PROVIDED ENTRIES section start
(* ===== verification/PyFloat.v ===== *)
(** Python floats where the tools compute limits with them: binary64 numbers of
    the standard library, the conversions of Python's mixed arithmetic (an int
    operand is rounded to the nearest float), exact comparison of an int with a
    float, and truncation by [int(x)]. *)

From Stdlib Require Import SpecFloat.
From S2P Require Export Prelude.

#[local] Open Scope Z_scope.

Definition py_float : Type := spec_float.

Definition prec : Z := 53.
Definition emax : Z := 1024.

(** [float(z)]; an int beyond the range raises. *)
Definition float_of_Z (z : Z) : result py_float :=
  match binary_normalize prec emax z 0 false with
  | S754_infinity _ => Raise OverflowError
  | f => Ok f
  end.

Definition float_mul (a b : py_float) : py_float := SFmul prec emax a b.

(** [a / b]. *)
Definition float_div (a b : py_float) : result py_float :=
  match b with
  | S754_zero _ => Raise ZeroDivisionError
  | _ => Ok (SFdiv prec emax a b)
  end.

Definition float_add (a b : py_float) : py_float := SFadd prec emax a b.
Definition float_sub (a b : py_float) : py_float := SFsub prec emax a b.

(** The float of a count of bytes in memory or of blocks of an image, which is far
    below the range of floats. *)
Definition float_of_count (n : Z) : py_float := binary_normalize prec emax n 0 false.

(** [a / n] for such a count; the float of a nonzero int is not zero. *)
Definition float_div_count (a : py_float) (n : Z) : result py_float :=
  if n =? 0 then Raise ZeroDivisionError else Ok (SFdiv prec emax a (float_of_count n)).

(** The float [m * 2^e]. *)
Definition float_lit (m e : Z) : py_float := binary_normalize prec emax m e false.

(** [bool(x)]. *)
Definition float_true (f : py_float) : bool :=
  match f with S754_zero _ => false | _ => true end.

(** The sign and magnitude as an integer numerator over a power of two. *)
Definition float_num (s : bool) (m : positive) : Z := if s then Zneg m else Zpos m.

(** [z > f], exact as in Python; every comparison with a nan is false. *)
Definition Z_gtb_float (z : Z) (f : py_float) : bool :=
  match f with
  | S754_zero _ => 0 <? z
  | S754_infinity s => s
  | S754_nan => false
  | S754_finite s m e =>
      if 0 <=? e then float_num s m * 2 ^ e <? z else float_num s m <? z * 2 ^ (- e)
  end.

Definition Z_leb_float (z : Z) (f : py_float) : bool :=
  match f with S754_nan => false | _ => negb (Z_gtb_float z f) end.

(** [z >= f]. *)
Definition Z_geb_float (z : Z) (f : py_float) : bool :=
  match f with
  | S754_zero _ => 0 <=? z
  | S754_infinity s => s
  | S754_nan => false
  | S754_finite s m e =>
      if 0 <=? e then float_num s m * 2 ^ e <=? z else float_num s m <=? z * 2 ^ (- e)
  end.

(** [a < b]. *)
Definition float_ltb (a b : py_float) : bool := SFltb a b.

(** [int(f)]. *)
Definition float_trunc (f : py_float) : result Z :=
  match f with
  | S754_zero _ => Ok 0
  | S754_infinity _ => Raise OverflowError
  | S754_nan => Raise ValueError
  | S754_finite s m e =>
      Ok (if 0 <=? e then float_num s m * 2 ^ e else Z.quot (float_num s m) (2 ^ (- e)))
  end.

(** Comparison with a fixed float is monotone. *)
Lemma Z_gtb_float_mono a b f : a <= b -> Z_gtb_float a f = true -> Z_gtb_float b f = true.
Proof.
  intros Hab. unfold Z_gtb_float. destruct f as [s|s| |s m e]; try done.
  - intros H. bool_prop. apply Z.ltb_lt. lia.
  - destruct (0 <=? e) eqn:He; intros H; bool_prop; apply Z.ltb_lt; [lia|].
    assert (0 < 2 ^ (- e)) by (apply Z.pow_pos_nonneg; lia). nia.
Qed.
PROVIDED ENTRIES section end
* _YOUR OBJECTIVE_: Throughout the data above, count the lines where the word "result" occurs, and report that figure alone.

* _EXPECTED ANSWER_: 4